## Exercise directions
Below are the entries to work from; restate word for word the portion that opens with the line containing "113926993; 338241895; 666307205;" and closes with the line containing "Definition small_sigma0 (x", keeping both.

## Records
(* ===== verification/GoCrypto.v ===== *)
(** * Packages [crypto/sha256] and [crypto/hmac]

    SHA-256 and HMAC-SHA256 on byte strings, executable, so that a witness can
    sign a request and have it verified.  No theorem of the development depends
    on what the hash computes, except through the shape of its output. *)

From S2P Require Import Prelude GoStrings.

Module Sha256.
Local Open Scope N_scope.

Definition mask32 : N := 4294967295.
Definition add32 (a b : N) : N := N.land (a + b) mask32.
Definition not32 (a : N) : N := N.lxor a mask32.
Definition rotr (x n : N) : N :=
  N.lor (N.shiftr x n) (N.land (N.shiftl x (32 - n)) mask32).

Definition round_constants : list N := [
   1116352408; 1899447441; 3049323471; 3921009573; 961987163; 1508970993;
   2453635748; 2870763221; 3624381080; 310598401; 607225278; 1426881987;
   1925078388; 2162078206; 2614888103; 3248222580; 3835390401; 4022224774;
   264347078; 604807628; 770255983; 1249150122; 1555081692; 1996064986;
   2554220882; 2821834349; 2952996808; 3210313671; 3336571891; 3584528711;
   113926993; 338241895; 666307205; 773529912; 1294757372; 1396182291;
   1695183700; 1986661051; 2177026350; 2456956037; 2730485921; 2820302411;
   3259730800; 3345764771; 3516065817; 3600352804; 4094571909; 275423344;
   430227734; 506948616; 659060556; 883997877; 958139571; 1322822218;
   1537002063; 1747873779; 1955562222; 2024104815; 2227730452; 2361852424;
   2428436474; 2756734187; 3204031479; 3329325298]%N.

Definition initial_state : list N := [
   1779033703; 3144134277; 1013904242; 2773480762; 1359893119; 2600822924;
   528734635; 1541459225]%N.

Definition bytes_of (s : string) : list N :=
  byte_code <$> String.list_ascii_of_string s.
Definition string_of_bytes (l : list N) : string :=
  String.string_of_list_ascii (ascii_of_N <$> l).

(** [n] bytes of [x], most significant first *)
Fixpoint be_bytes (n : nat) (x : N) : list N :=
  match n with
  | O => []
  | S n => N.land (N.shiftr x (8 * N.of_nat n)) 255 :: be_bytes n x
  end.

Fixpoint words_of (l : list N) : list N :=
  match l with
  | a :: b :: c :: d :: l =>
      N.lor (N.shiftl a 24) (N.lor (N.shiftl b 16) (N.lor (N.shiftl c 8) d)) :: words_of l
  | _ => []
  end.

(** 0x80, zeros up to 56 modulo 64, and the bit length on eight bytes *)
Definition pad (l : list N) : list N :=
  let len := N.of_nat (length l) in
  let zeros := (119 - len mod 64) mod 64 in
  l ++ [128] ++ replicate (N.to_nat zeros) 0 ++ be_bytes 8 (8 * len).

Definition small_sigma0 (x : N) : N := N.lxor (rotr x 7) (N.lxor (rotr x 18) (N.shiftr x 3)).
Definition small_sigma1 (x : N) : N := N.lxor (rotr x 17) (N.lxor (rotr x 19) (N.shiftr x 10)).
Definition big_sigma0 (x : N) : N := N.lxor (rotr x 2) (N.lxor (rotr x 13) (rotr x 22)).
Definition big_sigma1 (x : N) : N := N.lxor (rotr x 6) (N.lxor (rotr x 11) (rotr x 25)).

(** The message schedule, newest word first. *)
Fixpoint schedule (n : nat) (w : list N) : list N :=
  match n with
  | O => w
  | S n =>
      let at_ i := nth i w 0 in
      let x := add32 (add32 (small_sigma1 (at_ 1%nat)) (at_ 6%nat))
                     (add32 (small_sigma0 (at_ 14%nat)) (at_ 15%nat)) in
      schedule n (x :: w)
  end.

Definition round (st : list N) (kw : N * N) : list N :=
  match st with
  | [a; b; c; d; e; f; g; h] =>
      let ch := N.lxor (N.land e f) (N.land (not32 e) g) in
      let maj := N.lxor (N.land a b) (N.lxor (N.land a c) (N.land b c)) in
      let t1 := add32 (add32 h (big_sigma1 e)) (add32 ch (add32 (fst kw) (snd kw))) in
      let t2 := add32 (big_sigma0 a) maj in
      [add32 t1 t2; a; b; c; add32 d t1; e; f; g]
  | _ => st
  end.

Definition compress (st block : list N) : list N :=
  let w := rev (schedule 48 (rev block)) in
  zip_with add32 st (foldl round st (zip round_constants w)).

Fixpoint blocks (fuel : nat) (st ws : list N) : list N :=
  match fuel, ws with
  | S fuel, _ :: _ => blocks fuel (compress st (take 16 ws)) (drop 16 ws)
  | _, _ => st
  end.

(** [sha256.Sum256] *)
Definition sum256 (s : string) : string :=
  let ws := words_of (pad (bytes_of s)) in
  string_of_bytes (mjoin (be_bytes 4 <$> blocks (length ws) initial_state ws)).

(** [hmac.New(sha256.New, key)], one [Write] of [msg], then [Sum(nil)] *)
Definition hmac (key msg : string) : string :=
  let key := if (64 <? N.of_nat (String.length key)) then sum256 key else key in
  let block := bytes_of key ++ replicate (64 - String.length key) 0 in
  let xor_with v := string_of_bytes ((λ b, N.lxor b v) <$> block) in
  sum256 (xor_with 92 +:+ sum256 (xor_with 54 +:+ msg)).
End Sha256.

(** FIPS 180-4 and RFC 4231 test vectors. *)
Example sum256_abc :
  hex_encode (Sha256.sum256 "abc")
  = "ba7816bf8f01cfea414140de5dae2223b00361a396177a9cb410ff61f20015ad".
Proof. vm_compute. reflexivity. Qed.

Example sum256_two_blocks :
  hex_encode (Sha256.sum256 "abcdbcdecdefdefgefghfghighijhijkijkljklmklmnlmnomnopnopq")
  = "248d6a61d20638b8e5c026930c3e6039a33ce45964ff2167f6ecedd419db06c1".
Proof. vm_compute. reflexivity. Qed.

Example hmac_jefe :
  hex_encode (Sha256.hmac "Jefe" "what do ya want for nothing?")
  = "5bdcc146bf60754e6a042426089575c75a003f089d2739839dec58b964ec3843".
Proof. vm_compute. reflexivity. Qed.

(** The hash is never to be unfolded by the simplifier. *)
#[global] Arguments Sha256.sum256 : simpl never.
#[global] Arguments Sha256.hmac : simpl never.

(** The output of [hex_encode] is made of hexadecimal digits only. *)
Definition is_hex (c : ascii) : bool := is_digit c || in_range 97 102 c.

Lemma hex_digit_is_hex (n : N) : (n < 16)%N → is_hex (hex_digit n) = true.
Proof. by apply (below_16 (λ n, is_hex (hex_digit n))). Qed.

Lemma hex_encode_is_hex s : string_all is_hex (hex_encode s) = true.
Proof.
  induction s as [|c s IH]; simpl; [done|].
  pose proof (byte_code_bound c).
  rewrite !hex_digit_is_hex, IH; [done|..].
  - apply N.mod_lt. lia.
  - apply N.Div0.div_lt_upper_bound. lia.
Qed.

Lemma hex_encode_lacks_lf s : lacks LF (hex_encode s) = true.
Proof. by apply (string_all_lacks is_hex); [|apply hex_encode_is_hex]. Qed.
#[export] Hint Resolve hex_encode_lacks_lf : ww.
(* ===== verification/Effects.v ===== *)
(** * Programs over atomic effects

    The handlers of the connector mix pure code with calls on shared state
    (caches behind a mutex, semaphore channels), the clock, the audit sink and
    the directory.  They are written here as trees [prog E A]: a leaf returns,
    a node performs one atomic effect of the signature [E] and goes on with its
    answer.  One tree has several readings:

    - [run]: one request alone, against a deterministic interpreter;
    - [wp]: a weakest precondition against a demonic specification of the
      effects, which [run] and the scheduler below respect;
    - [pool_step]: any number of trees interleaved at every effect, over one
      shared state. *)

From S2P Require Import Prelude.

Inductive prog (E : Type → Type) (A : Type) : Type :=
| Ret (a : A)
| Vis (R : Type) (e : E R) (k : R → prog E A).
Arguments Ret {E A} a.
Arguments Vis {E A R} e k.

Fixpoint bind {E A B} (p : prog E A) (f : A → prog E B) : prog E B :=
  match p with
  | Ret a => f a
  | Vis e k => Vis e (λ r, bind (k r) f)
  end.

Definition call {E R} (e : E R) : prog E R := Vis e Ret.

## Written solution
   113926993; 338241895; 666307205; 773529912; 1294757372; 1396182291;
   1695183700; 1986661051; 2177026350; 2456956037; 2730485921; 2820302411;
   3259730800; 3345764771; 3516065817; 3600352804; 4094571909; 275423344;
   430227734; 506948616; 659060556; 883997877; 958139571; 1322822218;
   1537002063; 1747873779; 1955562222; 2024104815; 2227730452; 2361852424;
   2428436474; 2756734187; 3204031479; 3329325298]%N.

Definition initial_state : list N := [
   1779033703; 3144134277; 1013904242; 2773480762; 1359893119; 2600822924;
   528734635; 1541459225]%N.

Definition bytes_of (s : string) : list N :=
  byte_code <$> String.list_ascii_of_string s.
Definition string_of_bytes (l : list N) : string :=
  String.string_of_list_ascii (ascii_of_N <$> l).

(** [n] bytes of [x], most significant first *)
Fixpoint be_bytes (n : nat) (x : N) : list N :=
  match n with
  | O => []
  | S n => N.land (N.shiftr x (8 * N.of_nat n)) 255 :: be_bytes n x
  end.

Fixpoint words_of (l : list N) : list N :=
  match l with
  | a :: b :: c :: d :: l =>
      N.lor (N.shiftl a 24) (N.lor (N.shiftl b 16) (N.lor (N.shiftl c 8) d)) :: words_of l
  | _ => []
  end.

(** 0x80, zeros up to 56 modulo 64, and the bit length on eight bytes *)
Definition pad (l : list N) : list N :=
  let len := N.of_nat (length l) in
  let zeros := (119 - len mod 64) mod 64 in
  l ++ [128] ++ replicate (N.to_nat zeros) 0 ++ be_bytes 8 (8 * len).

Definition small_sigma0 (x : N) : N := N.lxor (rotr x 7) (N.lxor (rotr x 18) (N.shiftr x 3)).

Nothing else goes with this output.